YOUR BODY IS A MASTERPIECE OF MUSCLES ATTACHED TO JOINTS OF THE BODY!
The muscular system is responsible for the movement of human body. Attached to the bones of the skeletal system are about 700 named muscles that make up roughly half of a persons body weight. Each of the muscles is a discrete organ constructed of skeletal muscle tissue, blood vessels, tendons and nerves.ib
MUSCULAR STRUCTURE
Muscles are either contracting or relaxing to cause movement, and groups of muscles act together to create motion. For example, to extend the knee a group of four muscles (the quadriceps) are activated. To flex the knee, an opposite group of muscles are activated (the hamstrings).
When the muscle contracts, the attachment points are pulled closer together; when it relaxes, the attachment points move apart.
Muscles contract and relax to move bones. The elbow joint bends (flexes) when muscles pull on the radius and ulna of the arm.
Everything is intertwined and no one muscle or muscle group acts entirely on its own.
MUSCLE BALANCE
For active people – amateur and professional athletes, active sport adults, workers, military personnel, and especially senior citizens – the ability of the body to move and perform naturally is directly associated with the balance and stability of their muscles, tendons, and joints.
Injuries or weaknesses to one or more muscles creates restriction and imbalance and leads reduced physical performance. Muscle contraint usually consists of two or more opposing muscles, one being overactive or too tight while the other is underactive or too loose.
Muscular weakness is one of the primary causes of musculoskeletal imbalance – which is a major culprit of many strains and lessened performance occurring during physical activities and workouts. The most common places for muscular imbalances are knees, hips and shoulders.

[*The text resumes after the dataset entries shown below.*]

Definition bounds_insert (t : BoundsTree) (new_bounds : Bounds) : outcome (BoundsTree * Z) :=
  let! (t, max_intersecting) := find_max_ordering t new_bounds in
  let ordering := u32_add max_intersecting 1 in
  let! (t, new_leaf_idx) := insert_leaf t new_bounds ordering in
  let! max_leaf :=
    (match max_leaf t with
     | None => Ok (Some new_leaf_idx)
     | Some old_idx =>
         let! old := index (nodes t) old_idx in
         Ok (if (max_order old <? ordering)%Z then Some new_leaf_idx else Some old_idx)
     end) in
  Ok (mkBoundsTree (nodes t) (root t) max_leaf (insert_path t) (search_stack t), ordering).

Definition quad (x y w h : Z) : Bounds := mkBounds (mkPoint x y) (mkSize w h).

(** Inserting a list of quads: the orders assigned. *)
Fixpoint insert_all (t : BoundsTree) (bs : list Bounds) : outcome (BoundsTree * list Z) :=
  match bs with
  | [] => Ok (t, [])
  | b :: bs =>
      let! (t, o) := bounds_insert t b in
      let! (t, os) := insert_all t bs in
      Ok (t, o :: os)
  end.

(** The quads of the first test of bounds_tree.rs. *)
Example insert_test :
  (let! (_, os) := insert_all bounds_tree_default
     [quad 0 0 10 10; quad 5 5 10 10; quad 10 10 10 10; quad 20 20 10 10; quad 40 40 10 10;
      quad 25 25 10 10] in Ok os) = Ok [1; 2; 3; 1; 1; 2]%Z.
Proof. vm_compute. reflexivity. Qed.

(** ** The tree the vector represents *)

Inductive rtree :=
| RLeaf (i : nat) (b : Bounds) (o : Z)
| RNode (i : nat) (b : Bounds) (m : Z) (cs : list rtree).

Section RtreeInd.
Variable P : rtree -> Prop.
Hypothesis Hleaf : forall i b o, P (RLeaf i b o).
Hypothesis Hnode : forall i b m cs, Forall P cs -> P (RNode i b m cs).

(** Induction with the children. *)
Lemma rtree_induction : forall t, P t.
Proof.
  fix IH 1. intros [i b o|i b m cs]; [apply Hleaf|]. apply Hnode.
  induction cs as [|c cs IHcs]; constructor; [apply IH|exact IHcs].
Qed.
End RtreeInd.

Definition rt_idx (t : rtree) : nat := match t with RLeaf i _ _ | RNode i _ _ _ => i end.
Definition rt_bounds (t : rtree) : Bounds := match t with RLeaf _ b _ | RNode _ b _ _ => b end.
Definition rt_max (t : rtree) : Z := match t with RLeaf _ _ o => o | RNode _ _ m _ => m end.

Definition rt_node (t : rtree) : Node :=
  match t with
  | RLeaf _ b o => mkNode b o (KLeaf o)
  | RNode _ b m cs => mkNode b m (KInternal (map rt_idx cs))
  end.

Fixpoint indices (t : rtree) : list nat :=
  match t with
  | RLeaf i _ _ => [i]
  | RNode i _ _ cs => i :: flat_map indices cs
  end.

(** The quads in the tree and their orders. *)
Fixpoint leaves (t : rtree) : list (Bounds * Z) :=
  match t with
  | RLeaf _ b o => [(b, o)]
  | RNode _ _ _ cs => flat_map leaves cs
  end.

(** The tree lies in the vector. *)
Inductive stored (ns : list Node) : rtree -> Prop :=
| stored_leaf i b o : ns !! i = Some (mkNode b o (KLeaf o)) -> stored ns (RLeaf i b o)
| stored_node i b m cs :
    ns !! i = Some (mkNode b m (KInternal (map rt_idx cs))) -> Forall (stored ns) cs ->
    stored ns (RNode i b m cs).

(** Between 2 and [MAX_CHILDREN] children, covered by the node's bounds, whose
    orders the node's order bounds and the last child attains. *)
Inductive ordered : rtree -> Prop :=
| ordered_leaf i b o : ordered (RLeaf i b o)
| ordered_node i b m cs :
    2 <= length cs <= MAX_CHILDREN -> Forall ordered cs ->
    Forall (fun c => covers b (rt_bounds c) /\ (rt_max c <= m)%Z) cs ->
    (exists c, list.last cs = Some c /\ rt_max c = m) ->
    ordered (RNode i b m cs).

Lemma stored_lookup ns t : stored ns t -> ns !! rt_idx t = Some (rt_node t).
Proof. by destruct 1. Qed.

Lemma index_idx_in t : rt_idx t ∈ indices t.
Proof. destruct t; simpl; apply elem_of_cons; by left. Qed.

Lemma child_indices (cs : list rtree) c i : c ∈ cs -> i ∈ indices c -> i ∈ flat_map indices cs.
Proof.
  intros Hc Hi. apply list_elem_of_In, in_flat_map. exists c. by rewrite <- !list_elem_of_In.
Qed.

(** A tree depends on its own entries of the vector only. *)
Lemma stored_frame ns ns' t :
  stored ns t -> (forall i, i ∈ indices t -> ns' !! i = ns !! i) -> stored ns' t.
Proof.
  revert t. refine (rtree_induction _ _ _); simpl.
  - intros i b o H He. inversion H; subst. constructor. rewrite He; [done|]. apply elem_of_cons. by left.
  - intros i b m cs IH H He. inversion H as [|? ? ? ? Hn Hcs]; subst. constructor.
    + rewrite He; [done|]. apply elem_of_cons. by left.
    + rewrite Forall_elem in IH, Hcs |- *. intros c Hc. apply IH; [done|by apply Hcs|].
      intros j Hj. apply He. apply elem_of_cons. right. exact (child_indices cs c j Hc Hj).
Qed.

Lemma stored_bound ns t i : stored ns t -> i ∈ indices t -> i < length ns.
Proof.
  revert t. refine (rtree_induction _ _ _); simpl.
  - intros j b o H Hi. inversion H; subst. apply list_elem_of_singleton in Hi as ->.
    by eapply lookup_lt_Some.
  - intros j b m cs IH H Hi. inversion H as [|? ? ? ? Hn Hcs]; subst.
    apply elem_of_cons in Hi as [->|Hi]; [by eapply lookup_lt_Some|].
    apply list_elem_of_In, in_flat_map in Hi as (c & Hc & Hi). apply list_elem_of_In in Hc. apply list_elem_of_In in Hi.
    rewrite Forall_elem in IH, Hcs. apply (IH c); auto.
Qed.

Lemma stored_app ns ns' t : stored ns t -> stored (ns ++ ns') t.
Proof.
  intros H. apply (stored_frame ns); [done|]. intros i Hi. apply lookup_app_l.
  by eapply stored_bound.
Qed.

Lemma ordered_children i b m cs c :
  ordered (RNode i b m cs) -> c ∈ cs -> ordered c /\ covers b (rt_bounds c) /\ (rt_max c <= m)%Z.
Proof.
  inversion 1 as [|? ? ? ? Hlen Ho Hc Hl]; subst. rewrite Forall_elem in Ho, Hc. intros Hin.
  split; [by apply Ho|by apply Hc].
Qed.

(** The bounds and the order of a node bound those of its leaves. *)
Lemma leaves_bounded t :
  ordered t -> Forall (fun l => covers (rt_bounds t) l.1 /\ (l.2 <= rt_max t)%Z) (leaves t).
Proof.
  revert t. refine (rtree_induction _ _ _); simpl.
  - intros i b o _. constructor; [|done]. simpl. split; [apply covers_refl|lia].
  - intros i b m cs IH Ho. apply Forall_flat_map_elem. rewrite Forall_elem in IH. apply Forall_elem.
    intros c Hc. destruct (ordered_children _ _ _ _ _ Ho Hc) as (Hoc & Hcov & Hm).
    eapply Forall_weaken; [|by apply IH]. intros l [Hl1 Hl2]. split; [|lia].
    by eapply covers_trans.
Qed.

(** *** The specification of the search *)

(** The greatest order among the quads that intersect the query, or 0. *)
Fixpoint max_hit (q : Bounds) (l : list (Bounds * Z)) : Z :=
  match l with
  | [] => 0
  | (b, o) :: l => if intersects q b then Z.max o (max_hit q l) else max_hit q l
  end.

Lemma max_hit_nonneg q l : (0 <= max_hit q l)%Z.
Proof. induction l as [|[b o] l IH]; simpl; [lia|]. destruct (intersects q b); lia. Qed.

Lemma max_hit_app q l1 l2 : max_hit q (l1 ++ l2) = Z.max (max_hit q l1) (max_hit q l2).
Proof.
  pose proof (max_hit_nonneg q l2). induction l1 as [|[b o] l1 IH]; simpl; [lia|].
  rewrite IH. destruct (intersects q b); lia.
Qed.

Lemma max_hit_perm q l1 l2 : l1 ≡ₚ l2 -> max_hit q l1 = max_hit q l2.
Proof.
  induction 1 as [|[b o] l1 l2 _ IH|[b1 o1] [b2 o2] l|l1 l2 l3 _ IH1 _ IH2]; simpl; [done| | |congruence].
  - by rewrite IH.
  - destruct (intersects q b1), (intersects q b2); lia.
Qed.

Lemma max_hit_le q l m : (0 <= m)%Z -> Forall (fun x => (x.2 <= m)%Z) l -> (max_hit q l <= m)%Z.
Proof.
  intros Hm. induction 1 as [|[b o] l Hx _ IH]; simpl in *; [done|]. destruct (intersects q b); lia.
Qed.

Lemma max_hit_none q l : Forall (fun x => intersects q x.1 = false) l -> max_hit q l = 0%Z.
Proof. induction 1 as [|[b o] l Hx _ IH]; simpl in *; [done|]. by rewrite Hx. Qed.

Lemma max_hit_in q l b o : (b, o) ∈ l -> intersects q b = true -> (o <= max_hit q l)%Z.
Proof.
  induction l as [|[b' o'] l IH]; [by intros ?%elem_of_nil|]. intros [[= -> ->]|Hin]%elem_of_cons Hi; simpl.
  - rewrite Hi. lia.
  - specialize (IH Hin Hi). destruct (intersects q b'); lia.
Qed.

Definition hits (q : Bounds) (ts : list rtree) : Z := max_hit q (flat_map leaves ts).

Lemma hits_app q ts1 ts2 : hits q (ts1 ++ ts2) = Z.max (hits q ts1) (hits q ts2).
Proof. unfold hits. by rewrite flat_map_app, max_hit_app. Qed.

Lemma hits_rev q ts : hits q (rev ts) = hits q ts.
Proof. unfold hits. apply max_hit_perm. by rewrite <- Permutation_rev. Qed.

(** A subtree that cannot improve the result, or does not intersect. *)
Lemma hits_pruned q t mf :
  ordered t -> (0 <= mf)%Z -> (rt_max t <= mf)%Z \/ intersects q (rt_bounds t) = false ->
  (max_hit q (leaves t) <= mf)%Z.
Proof.
  intros Ho Hmf Hp. pose proof (leaves_bounded t Ho) as Hl. destruct Hp as [Hp|Hp].
  - apply max_hit_le; [done|]. eapply Forall_weaken; [|exact Hl]. intros x [_ Hx]. lia.
  - rewrite max_hit_none; [done|]. eapply Forall_weaken; [|exact Hl]. intros x [Hx _].
    destruct (intersects q x.1) eqn:E; [|done]. by rewrite (intersects_covers _ _ _ Hx E) in Hp.
Qed.

Lemma hits_filter q ts mf :
  Forall ordered ts -> (0 <= mf)%Z ->
  Z.max mf (hits q (List.filter (fun t => (rt_max t >? mf)%Z) ts)) = Z.max mf (hits q ts).
Proof.
  intros Ho Hmf. induction Ho as [|t ts Ht _ IH]; [done|]. simpl.
  assert (Hc : forall us, hits q (t :: us) = Z.max (max_hit q (leaves t)) (hits q us))
    by (intros us; unfold hits; simpl; by rewrite max_hit_app).
  rewrite Hc. destruct (rt_max t >? mf)%Z eqn:E.
  - rewrite Hc. lia.
  - pose proof (hits_pruned q t mf Ht Hmf ltac:(left; lia)). lia.
Qed.

Fixpoint rt_size (t : rtree) : nat :=
  match t with
  | RLeaf _ _ _ => 1
  | RNode _ _ _ cs => 1 + list_sum (map rt_size cs)
  end.
Definition batch_next (b : BatchIterator) : outcome (option (PrimitiveBatch * BatchIterator)) :=
  let l := orders_and_kinds b in
  let! first := index l 0 in
  let! second := index l 1 in
  match first.1 with
  | Some _ =>
      let! r := kind_batch b first.2 (unwrap_max second.1, second.2) in
      Ok (Some r)
  | None => Ok None
  end.

Fixpoint collect_batches (fuel : nat) (b : BatchIterator) : outcome (list PrimitiveBatch) :=
  match fuel with
  | O => OutOfFuel
  | S fuel =>
      let! o := batch_next b in
      match o with
      | None => Ok []
      | Some (batch, b) => let! l := collect_batches fuel b in Ok (batch :: l)
      end
  end.

(** The number of primitives of the scene. *)
Definition primitive_count s : nat :=
  length (shadows s) + length (quads s) + length (paths s) + length (underlines s) +
  length (monochrome_sprites s) + length (polychrome_sprites s) + length (surfaces s).

Definition batches s : outcome (list PrimitiveBatch) := collect_batches (primitive_count s + 1) (batch_iterator s).

(** ** Building a path *)

Definition scene_path_new (start : Point) (paint : Paint) : Path :=
  mkPath 0 0 (mkBounds start (mkSize 0 0)) (mkMask (mkBounds (mkPoint 0 0) (mkSize 0 0))) [] paint start start 0.

Definition move_to (p : Path) (to : Point) : Path :=
  mkPath (path_id p) (path_order p) (path_bounds p) (path_mask p) (vertices p) (path_paint p) to to (S (contour_count p)).

(** [Bounds] of a single point. *)
Definition point_bounds (p : Point) : Bounds := mkBounds p (mkSize 0 0).

Definition push_triangle (p : Path) (xy st : Point * Point * Point) : Path :=
  let '(xy0, xy1, xy2) := xy in
  let '(st0, st1, st2) := st in
  let b := union (union (union (path_bounds p) (point_bounds xy0)) (point_bounds xy1)) (point_bounds xy2) in
  let no_mask := mkMask (mkBounds (mkPoint 0 0) (mkSize 0 0)) in
  mkPath (path_id p) (path_order p) b (path_mask p)
    (vertices p ++ [mkVertex xy0 st0 no_mask; mkVertex xy1 st1 no_mask; mkVertex xy2 st2 no_mask])
    (path_paint p) (path_start p) (path_current p) (contour_count p).

Definition with_contours (p : Path) (n : nat) : Path :=
  mkPath (path_id p) (path_order p) (path_bounds p) (path_mask p) (vertices p) (path_paint p)
    (path_start p) (path_current p) n.

Definition with_current (p : Path) (to : Point) : Path :=
  mkPath (path_id p) (path_order p) (path_bounds p) (path_mask p) (vertices p) (path_paint p)
    (path_start p) to (contour_count p).

Definition line_to (p : Path) (to : Point) : Path :=
  let p := with_contours p (S (contour_count p)) in
  let p := if (1 <? contour_count p)%nat then
             push_triangle p (path_start p, path_current p, to) (mkPoint 0 2, mkPoint 0 2, mkPoint 0 2)
           else p in
  with_current p to.

Definition curve_to (p : Path) (to ctrl : Point) : Path :=
  let p := with_contours p (S (contour_count p)) in
  let p := if (1 <? contour_count p)%nat then
             push_triangle p (path_start p, path_current p, to) (mkPoint 0 2, mkPoint 0 2, mkPoint 0 2)
           else p in
  let p := push_triangle p (path_current p, ctrl, to) (mkPoint 0 0, mkPoint 1 0, mkPoint 2 2) in
  with_current p to.

Definition clipped_bounds (p : Path) : Bounds := intersect (path_bounds p) (mask_bounds (path_mask p)).
End Scene.

(** ** Transformations *)

(** [TransformationMatrix]: the rows of [rotation_scale], and [translation]. *)
Record TransformationMatrix := mkMatrix { m00 : Z; m01 : Z; m10 : Z; m11 : Z; t0 : Z; t1 : Z }.

#[export] Instance TransformationMatrix_eq_dec : EqDecision TransformationMatrix.
Proof. solve_decision. Defined.

Definition matrix_unit : TransformationMatrix := mkMatrix 1 0 0 1 0 0.

Definition compose (self other : TransformationMatrix) : TransformationMatrix :=
  if bool_decide (other = matrix_unit) then self
  else
    mkMatrix (m00 self * m00 other + m01 self * m10 other) (m00 self * m01 other + m01 self * m11 other)
      (m10 self * m00 other + m11 self * m10 other) (m10 self * m01 other + m11 self * m11 other)
      (t0 self + m00 self * t0 other + m01 self * t1 other) (t1 self + m10 self * t0 other + m11 self * t1 other).

Definition matrix_translate (m : TransformationMatrix) (p : Point) : TransformationMatrix :=
  compose m (mkMatrix 1 0 0 1 (px p) (py p)).
(* ===== verification/ScenePaint.v ===== *)
(** * Painting, replaying and drawing a scene

    A frame is painted by a sequence of calls: primitives inserted, layers pushed and
    popped.  The theorems show that replaying the record of a frame paints it again, and
    that the batches draw the primitives of overlapping regions in the order in which they
    were painted.  The replay is of the record of a frame that is not yet finished: the
    sort of [finish] moves the primitives that the record refers to. *)

From stdpp Require Import base list option numbers sorting.
From S2P Require Import Prelude Sorting Geometry BoundsTree Scene SceneBatches.

Local Open Scope Z_scope.

Section Painting.
Context {Paint : Type}.
Local Abbreviation Primitive := (@Primitive Paint).
Local Abbreviation Scene := (@Scene Paint).
Implicit Types (p : Primitive) (s : Scene) (k : PrimitiveKind).

(** ** The calls *)

Inductive PaintCall :=
| CallInsert (p : Primitive)
| CallPush (b : Bounds)
| CallPop.

Definition paint s (c : PaintCall) : outcome Scene :=
  match c with
  | CallInsert p => insert_primitive s p
  | CallPush b => push_layer s b
  | CallPop => Ok (pop_layer s)
  end.

Definition paint_all s (cs : list PaintCall) : outcome Scene := ofold paint cs s.

(** ** What an insertion does *)

(** The primitive as it is stored: with its order and, for a path, its identifier. *)
Definition stored p (o : Z) (n : nat) : Primitive :=
  match p with
  | PShadow (mkShadow _ b m x) => PShadow (mkShadow o b m x)
  | PQuad (mkQuad _ b m x bm) => PQuad (mkQuad o b m x bm)
  | PPath (mkPath _ _ b m v x st cu c) => PPath (mkPath n o b m v x st cu c)
  | PUnderline (mkUnderline _ b m x) => PUnderline (mkUnderline o b m x)
  | PMonochromeSprite (mkMonochrome _ b m tl x) => PMonochromeSprite (mkMonochrome o b m tl x)
  | PPolychromeSprite (mkPolychrome _ b m tl x) => PPolychromeSprite (mkPolychrome o b m tl x)
  | PSurface (mkSurface _ b m x) => PSurface (mkSurface o b m x)
  end.

Definition clipped p : Bounds := intersect (prim_bounds p) (mask_bounds (prim_mask p)).

Lemma stored_same p o n :
  prim_kind (stored p o n) = prim_kind p /\ clipped (stored p o n) = clipped p /\ prim_order (stored p o n) = o /\
  forall o' n', stored (stored p o n) o' n' = stored p o' n'.
Proof. destruct p as [[]|[]|[]|[]|[]|[]|[]]; done. Qed.

Lemma primitives_with_frame s ops t ls k : primitives (with_frame s ops t ls) k = primitives s k.
Proof. by destruct k. Qed.

Lemma push_primitive_ok s p o :
  exists s', push_primitive s p o = (s', (prim_kind p, length (primitives s (prim_kind p)))) /\
    paint_operations s' = paint_operations s /\ primitive_bounds s' = primitive_bounds s /\ layer_stack s' = layer_stack s /\
    forall k, primitives s' k = primitives s k ++ of_kind k [stored p o (length (primitives s (prim_kind p)))].
Proof.
  destruct s as [ops t ls sh qu pa un mo po su].
  destruct p as [[]|[]|[]|[]|[]|[]|[]]; cbn [push_primitive prim_kind primitives shadows quads paths underlines
    monochrome_sprites polychrome_sprites surfaces]; rewrite length_map; eexists; (split; [reflexivity|]);
    (split; [done|split; [done|split; [done|]]]);
    intros []; cbn [primitives shadows quads paths underlines monochrome_sprites polychrome_sprites surfaces];
    rewrite ?map_app; cbn; by rewrite ?app_nil_r.
Qed.

(** The order that a primitive gets, with the bounds tree after it. *)
Definition order_for s (b : Bounds) : outcome (BoundsTree * DrawOrder) :=
  match list.last (layer_stack s) with
  | Some order => Ok (primitive_bounds s, order)
  | None => bounds_insert (primitive_bounds s) b
  end.

Lemma insert_primitive_ok s p t o :
  is_empty (clipped p) = false -> order_for s (clipped p) = Ok (t, o) ->
  let n := length (primitives s (prim_kind p)) in
  exists s', insert_primitive s p = Ok s' /\
    paint_operations s' = paint_operations s ++ [OpPrimitive (prim_kind p) n] /\
    primitive_bounds s' = t /\ layer_stack s' = layer_stack s /\
    forall k, primitives s' k = primitives s k ++ of_kind k [stored p o n].
Proof.
  intros Hv Ho n. unfold insert_primitive. fold (clipped p). rewrite Hv. fold (order_for s (clipped p)). rewrite Ho. cbn [obind].
  destruct (push_primitive_ok (with_frame s (paint_operations s) t (layer_stack s)) p o) as (s' & -> & Eops & Et & Els & Ek).
  rewrite primitives_with_frame in Ek |- *. fold n in Ek |- *. eexists. split; [reflexivity|].
  cbn [with_frame paint_operations primitive_bounds layer_stack] in *. rewrite Eops, Et, Els. split; [done|]. split; [done|]. split; [done|].
  intros k. rewrite primitives_with_frame, Ek, primitives_with_frame. done.
Qed.

Lemma insert_primitive_inv s p s' :
  insert_primitive s p = Ok s' ->
  (is_empty (clipped p) = true /\ s' = s) \/
  (is_empty (clipped p) = false /\ exists t o, order_for s (clipped p) = Ok (t, o)).
Proof.
  unfold insert_primitive. fold (clipped p). destruct (is_empty (clipped p)); [intros [= <-]; by left|]. intros H. right. split; [done|].
  fold (order_for s (clipped p)) in H. destruct (order_for s (clipped p)) as [[t o]| |]; [by exists t, o|done|done].
Qed.

Lemma map_injective {A} (f : A -> Primitive) (l l' : list A) :
  (forall x y, f x = f y -> x = y) -> map f l = map f l' -> l = l'.
Proof.
  intros Hf. revert l'. induction l as [|x l IH]; intros [|y l']; cbn; try done. intros [= H1 H2].
  f_equal; [by apply Hf|by apply IH].
Qed.

(** A scene is its record, its tree, its layers and its primitives. *)
Lemma scene_ext s s' :
  paint_operations s = paint_operations s' -> primitive_bounds s = primitive_bounds s' -> layer_stack s = layer_stack s' ->
  (forall k, primitives s k = primitives s' k) -> s = s'.
Proof.
  destruct s, s'. cbn. intros -> -> -> H.
  pose proof (H KShadow) as H1. pose proof (H KQuad) as H2. pose proof (H KPath) as H3. pose proof (H KUnderline) as H4.
  pose proof (H KMonochromeSprite) as H5. pose proof (H KPolychromeSprite) as H6. pose proof (H KSurface) as H7.
  cbn in H1, H2, H3, H4, H5, H6, H7. f_equal; (eapply map_injective; [|eassumption]); by intros ? ? [=].
Qed.

(** ** Replaying *)

(** The call that an operation of the scene records. *)
Definition call_of s (op : PaintOperation) : outcome PaintCall :=
  match op with
  | OpPrimitive k ix => let! p := primitive_at s k ix in Ok (CallInsert p)
  | StartLayer b => Ok (CallPush b)
  | EndLayer => Ok CallPop
  end.

Lemma replay_operation_call prev s op :
  replay_operation prev s op = let! c := call_of prev op in paint s c.
Proof. destruct op as [k ix|b|]; [|done|done]. cbn. by destruct (primitive_at prev k ix). Qed.

Lemma primitive_at_ok s k ix : primitive_at s k ix = unwrap (primitives s k !! ix).
Proof.
  destruct k; cbn [primitive_at primitives]; change map with (@fmap list _);
    rewrite list_lookup_fmap; unfold index; by destruct (_ !! ix).
Qed.

(** The later scene has the primitives of the earlier, and perhaps more. *)
Definition extends s s' : Prop := forall k, exists l, primitives s' k = primitives s k ++ l.

Lemma extends_refl s : extends s s.
Proof. intros k. exists []. by rewrite app_nil_r. Qed.

Lemma extends_trans s1 s2 s3 : extends s1 s2 -> extends s2 s3 -> extends s1 s3.
Proof. intros H1 H2 k. destruct (H1 k) as [l1 E1], (H2 k) as [l2 E2]. exists (l1 ++ l2). by rewrite E2, E1, app_assoc. Qed.

Lemma extends_call s s' op c : extends s s' -> call_of s op = Ok c -> call_of s' op = Ok c.
Proof.
  intros He. destruct op as [k ix|b|]; [|done|done]. cbn [call_of]. rewrite !primitive_at_ok.
  destruct (primitives s k !! ix) as [p|] eqn:E; [|done]. destruct (He k) as [l ->].
  rewrite lookup_app_l by (by eapply lookup_lt_Some). by rewrite E.
Qed.

(** Painting a call records it, if it paints anything: painting the recorded call does
    the same. *)
Lemma paint_records s c s' :
  paint s c = Ok s' ->
  extends s s' /\
  ((s' = s) \/ exists op c', paint_operations s' = paint_operations s ++ [op] /\ call_of s' op = Ok c' /\ paint s c' = Ok s').
Proof.
  intros E. destruct c as [p|b|]; cbn [paint] in E.
  - destruct (insert_primitive_inv s p s' E) as [[_ ->]|(Hv & t & o & Ho)]; [split; [apply extends_refl|by left]|].
    destruct (insert_primitive_ok s p t o Hv Ho) as (s0 & E0 & Eops & Et & Els & Ek). rewrite E in E0. injection E0 as <-.
    set (n := length (primitives s (prim_kind p))) in *. split; [intros k; eexists; apply Ek|]. right.
    exists (OpPrimitive (prim_kind p) n), (CallInsert (stored p o n)). split; [done|].
    destruct (stored_same p o n) as (Sk & Sc & _ & Ss). split.
    + cbn [call_of]. rewrite primitive_at_ok, Ek, of_kind_all by (intros q ->%list_elem_of_singleton; done).
      by rewrite lookup_app_r, Nat.sub_diag by done.
    + cbn [paint]. destruct (insert_primitive_ok s (stored p o n) t o) as (s2 & E2 & Eops2 & Et2 & Els2 & Ek2).
      * by rewrite Sc.
      * by rewrite Sc.
      * rewrite E2. f_equal. rewrite Sk in Eops2, Ek2. fold n in Eops2, Ek2. rewrite Ss in Ek2.
        apply scene_ext; [congruence|congruence|congruence|]. intros k. by rewrite Ek, Ek2.
  - unfold push_layer in E. destruct (bounds_insert (primitive_bounds s) b) as [[t o]| |] eqn:Eb; [|done|done].
    cbn [obind] in E. injection E as <-. split; [intros k; exists []; rewrite primitives_with_frame; by rewrite app_nil_r|].
    right. exists (StartLayer b), (CallPush b). split; [done|]. split; [done|]. cbn [paint]. unfold push_layer. by rewrite Eb.
  - injection E as <-. split; [intros k; exists []; unfold pop_layer; rewrite primitives_with_frame; by rewrite app_nil_r|].
    right. by exists EndLayer, CallPop.
Qed.

Lemma ofold_ok_app {A B} (f : B -> A -> outcome B) (l1 l2 : list A) b c :
  ofold f (l1 ++ l2) b = Ok c <-> exists d, ofold f l1 b = Ok d /\ ofold f l2 d = Ok c.
Proof.
  rewrite ofold_app. destruct (ofold f l1 b) as [d| |]; cbn; split; [intros H; by exists d|intros (d' & [= <-] & H); done|..];
    try done; by intros (? & ? & ?).
Qed.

Muscular balance, also known as muscular symmetry refers to the state in which the muscles on both sides of a joint or the muscles that act in opposition to each other are well-developed and have similar strength and flexibility. Having good muscular balance is essential for overall musculoskeletal health and functional movement. Muscles in the body work in pairs or groups, with one muscle (agonist) contracting to produce a specific movement while the opposing muscle (antagonist) relaxes to allow that movement to occur smoothly. For example, when you bend your elbow, the biceps muscle contracts as the agonist, while the triceps muscle relaxes as the antagonist.
Having muscular balance helps ensure that the forces acting on joints are distributed evenly, reducing the risk of injury and promoting efficient movement. Here are some key aspects of muscular balance:
Symmetry: Muscular balance involves having similar muscle size and strength on both sides of the body. Imbalances can occur due to various reasons, such as favoring one side during certain activities or workouts, which may lead to an increased risk of injury and altered movement patterns.
Flexibility: Muscular balance also includes having balanced flexibility between muscle groups. Tight muscles can limit the range of motion in joints and increase the risk of strains or sprains. Proper flexibility training can help maintain joint mobility and reduce the risk of imbalances.
Stabilization: Muscular balance is crucial for joint stabilization. Muscles that act as stabilizers play a significant role in supporting joints during movement and maintaining proper alignment. Weak or imbalanced stabilizing muscles can lead to joint instability and compensatory movements, potentially leading to injuries.
Core Strength: A well-balanced core, which includes the muscles of the abdomen, lower back, and pelvis, is vital for maintaining proper posture, stability, and efficient movement. Core strength helps protect the spine and provides a solid foundation for various athletic activities.
Cross-Training: Engaging in a variety of exercises and activities can promote muscular balance. Cross-training involves participating in different types of exercises and sports, which can help work different muscle groups and reduce the risk of overuse injuries.
Correcting Imbalances with a FitAssess Assessment: The FitAssess Assessment identifies muscular instabilities, weaknesses and imbalances in the body - and provides targeted stretch-band exercises and corrective movements that can be incorporated into a prescriptive workout routine to address these issues.
Maintaining muscular balance is not only crucial for athletes but also for individuals engaging in everyday activities. Regular strength training, flexibility exercises, and along with regular FitAssess Assessments provide proper movement patterns can help promote muscular balance and overall musculoskeletal health, leading to improved performance, reduced risk of injury, and enhanced quality of life.